Opinion
13-CV-8567 (JPO)
07-17-2014
OPINION AND ORDER
J. PAUL OETKEN, District Judge:
Plaintiff Robert L. Fromer brings this action against his soon-to-be-former son-in-law, Roger Mincheff, for payment on a $600,000 promissory note. Mincheff moves to dismiss under Rule 12(b)(1) of the Federal Rules of Civil Procedure. He argues that this Court lacks subject matter jurisdiction over this action pursuant to the "domestic relations" exception to diversity jurisdiction. See, e.g., Barber v. Barber, 62 U.S. (21 How.) 582 (1858). For the reasons that follow, Mincheff's motion is denied.
This case begins with a lunch meeting between Fromer and his son-in-law, Mincheff. (Dkt. No. 16, Defendant's Memorandum of Law, at 3). The result of that lunch was a line of credit at Citibank in Mincheff's name, secured by Fromer. For two years Mincheff drew on this credit, ultimately racking up $747,000 of debt. When Citibank called for repayment, Mincheff could retire only $150,000 worth of the bill. He called on Fromer, who offered him a loan of $500,000, secured by Mincheff's shares in a media concern, Spacedog, Inc. (Dkt. No. 18, Plaintiff's Memorandum of Law, at 3.) Eventually, Citibank pressed Mincheff to retire the remaining $100,000. He again called on Fromer, who lent him $100,000, to make a total debt of $600,000, which the parties memorialized in a consolidated promissory note signed on January 26, 2011. Id. Mincheff made monthly payments on the note for a while, but then stopped paying around the time of his separation from Fromer's daughter. (Dkt. No. 22, Defendant's Reply Declaration, at ¶ 7.)
The domestic relations exception to diversity jurisdiction rests on a reading of 28 U.S.C. § 1332. The reading rests on a shaky historical foundation. See Marshall v. Marshall, 547 U.S. 293, 307 (2006) (citing Ankenbrandt v. Richards, 504 U.S. 689, 700 (1992)); see also Spindel v. Spindel, 283 F. Supp. 797, 802 (E.D.N.Y. 1968) (Weinstein, J.). The basic premise is that when § 1332 mentioned "all suits of a civil nature at common law or in equity," it did not mean to refer to divorce proceedings, which were not cognizable at law or equity in 18th century England. Thus, the federal courts "disclaim altogether any jurisdiction . . . upon the subject of divorce, or for the allowance of alimony." Barber, 62 U.S. (21 How.) at 584. The Second Circuit has held that "[i]n a case not coming within the exception . . . , a federal court may still decline jurisdiction if the action is 'on the verge' of the exception . . . ." Bossom v. Bossom, 551 F.2d 474, 475 (2d Cir. 1976).
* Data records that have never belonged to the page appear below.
(** * Comparable discovery: a shallow embedding of the scoring engine

    The development follows [backend/agents/comparable_discovery_agent.py],
    [backend/models/property_models.py] and the table of
    [backend/database.py].

    Conventions of the embedding.
    - A Python [float] is an exact rational ([Q]); NaN, infinities and
      rounding are outside the model.  Equalities between computed scores are
      stated with [==] ([Qeq]).
    - A Python [int] is a [Z], a [str] is a [string] of 8-bit characters
      (case mapping acts on the ASCII letters), [Optional[T]] is [option T].
    - The only exception the deterministic scorers can raise is the
      [ZeroDivisionError] of a true division; it is modelled by [result].
      A division whose divisor the source has just tested against zero is
      written with the total [/] of [Q].
    - [async]/[await] is sequential here: there is a single task and every
      coroutine is awaited at once. *)

From Stdlib Require Import QArith Qminmax ZArith List String Ascii Bool.
From Stdlib Require Import Lia Lqa Sorting.Sorted Sorting.Permutation.
From Stdlib Require Import Qround.
Import ListNotations.

Open Scope Q_scope.

(* ===================================================================== *)
(** * The Python behaviours the source relies on *)
(* ===================================================================== *)

Module Py.

(** ** Exceptions *)

Inductive exception : Type :=
| ZeroDivisionError
| TypeError.

Inductive result (A : Type) : Type :=
| Ok (a : A)
| Raise (e : exception).
Arguments Ok {A} a.
Arguments Raise {A} e.

Definition bind {A B : Type} (r : result A) (k : A -> result B) : result B :=
  match r with
  | Ok a => k a
  | Raise e => Raise e
  end.

(** ** Comparisons on floats *)

Definition Qgtb (x y : Q) : bool := negb (Qle_bool x y).
Definition Qgeb (x y : Q) : bool := Qle_bool y x.

(** ** Truthiness: [None], [0], [0.0] and [""] are false *)

Definition truthy_float (x : option Q) : bool :=
  match x with
  | Some v => negb (Qeq_bool v 0)
  | None => false
  end.

Definition truthy_int (x : option Z) : bool :=
  match x with
  | Some v => negb (v =? 0)%Z
  | None => false
  end.

Definition truthy_str (s : string) : bool :=
  match s with
  | EmptyString => false
  | String _ _ => true
  end.

Definition truthy_opt_str (x : option string) : bool :=
  match x with
  | Some s => truthy_str s
  | None => false
  end.

(** [x or d] on an optional float. *)
Definition or_float (x : option Q) (d : Q) : Q :=
  match x with
  | Some v => if Qeq_bool v 0 then d else v
  | None => d
  end.

(** ** [str.upper], [str.lower], [in] on strings *)

Definition ascii_upper (c : ascii) : ascii :=
  let n := nat_of_ascii c in
  if ((97 <=? n) && (n <=? 122))%nat then ascii_of_nat (n - 32) else c.

Definition ascii_lower (c : ascii) : ascii :=
  let n := nat_of_ascii c in
  if ((65 <=? n) && (n <=? 90))%nat then ascii_of_nat (n + 32) else c.

Fixpoint str_map (f : ascii -> ascii) (s : string) : string :=
  match s with
  | EmptyString => EmptyString
  | String c s' => String (f c) (str_map f s')
  end.

Definition upper : string -> string := str_map ascii_upper.
Definition lower : string -> string := str_map ascii_lower.

(** [needle in hay]. *)
Fixpoint str_in (needle hay : string) : bool :=
  String.prefix needle hay ||
  match hay with
  | EmptyString => false
  | String _ hay' => str_in needle hay'
  end.

(** Membership in a set literal of strings. *)
Definition set_in (s : string) (codes : list string) : bool :=
  existsb (String.eqb s) codes.

(** ** True division *)

Definition truediv (a b : Q) : result Q :=
  if Qeq_bool b 0 then Raise ZeroDivisionError else Ok (a / b).

(** ** Lists: [range(0, stop, step)], slices, [sort(key=..., reverse=True)] *)

Definition range_step (stop step : nat) : list nat :=
  map (fun k => (k * step)%nat) (seq 0 ((stop + step - 1) / step)).

(** [l[i:j]] for [0 <= i <= j]. *)
Definition slice {A : Type} (l : list A) (i j : nat) : list A :=
  firstn (j - i) (skipn i l).

(** [l[:k]]; a negative [k] counts from the end. *)
Definition slice_to {A : Type} (l : list A) (k : Z) : list A :=
  if (0 <=? k)%Z then firstn (Z.to_nat k) l
  else firstn (List.length l - Z.to_nat (- k)) l.

(** The sort is stable, also with [reverse=True]: elements with equal keys
    keep their relative order. *)
Fixpoint insert_reverse {A : Type} (key : A -> Q) (x : A) (l : list A) : list A :=
  match l with
  | [] => [x]
  | y :: l' =>
      if Qle_bool (key y) (key x) then x :: y :: l'
      else y :: insert_reverse key x l'
  end.

Definition sort_reverse {A : Type} (key : A -> Q) (l : list A) : list A :=
  fold_right (insert_reverse key) [] l.

(** [a] may stand before [b] once the list is sorted on [key] with
    [reverse=True]. *)
Definition key_ge {A : Type} (key : A -> Q) (a b : A) : Prop := key b <= key a.

(** A [dict] with string keys, in insertion order. *)
Definition dict (V : Type) : Type := list (string * V).

Definition keys {V : Type} (d : dict V) : list string := map fst d.

Fixpoint get {V : Type} (d : dict V) (k : string) : option V :=
  match d with
  | [] => None
  | (k', v) :: d' => if String.eqb k k' then Some v else get d' k
  end.

End Py.

Import Py.

Declare Scope py_scope.
Notation "x <- e ;; k" := (bind e (fun x => k))
  (at level 61, e at next level, right associativity) : py_scope.
Notation "' pat <- e ;; k" := (bind e (fun x => match x with pat => k end))
  (at level 61, pat pattern, e at next level, right associativity) : py_scope.
Open Scope py_scope.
§ 1332 now refers to "all civil actions."
It is not precisely clear how much of Bossom survived Marshall's overall tightening of judicially crafted exceptions to 28 U.S.C. § 1332. See, e.g., Wright, Miller, & Cooper, 13 Federal Practice and Procedure § 3609.1 (3d ed. 2014) ("Although the application of Marshall to domestic relations cases is yet to be brought into focus, the tenor of that decision suggests that a significant reduction of the exception's scope should be expected."). The Court need not address this question because this case is comfortably far from the "verge" of the exception.
The parties dispute the purpose of the $600,000 loan. Fromer claims that it was a straightforward business proposition, premised on a desire to help Mincheff with his ongoing Spacedog business. (Dkt. No. 18, Plaintiff's Memorandum, at 1.) Mincheff, on the other hand, claims that the debt was made to cover the couple's exorbitant "marital expenses," which, Mincheff contends, were well beyond their modest means. (Dkt. No. 16, Defendant's Memorandum, at 3.) Under New York law, debts incurred for the purpose of funding marital expenses are subtracted from the property subject to equitable distribution in a divorce. E.g., Feldman v. Feldman, 204 A.D.2d 268, 270 (N.Y. App. Div. 2d Dep't 1994). But personal debts incurred for other purposes are not. Id. Thus, Mincheff appears to claim, a matrimonial issue lurks just below the surface of this otherwise straightforward contract dispute.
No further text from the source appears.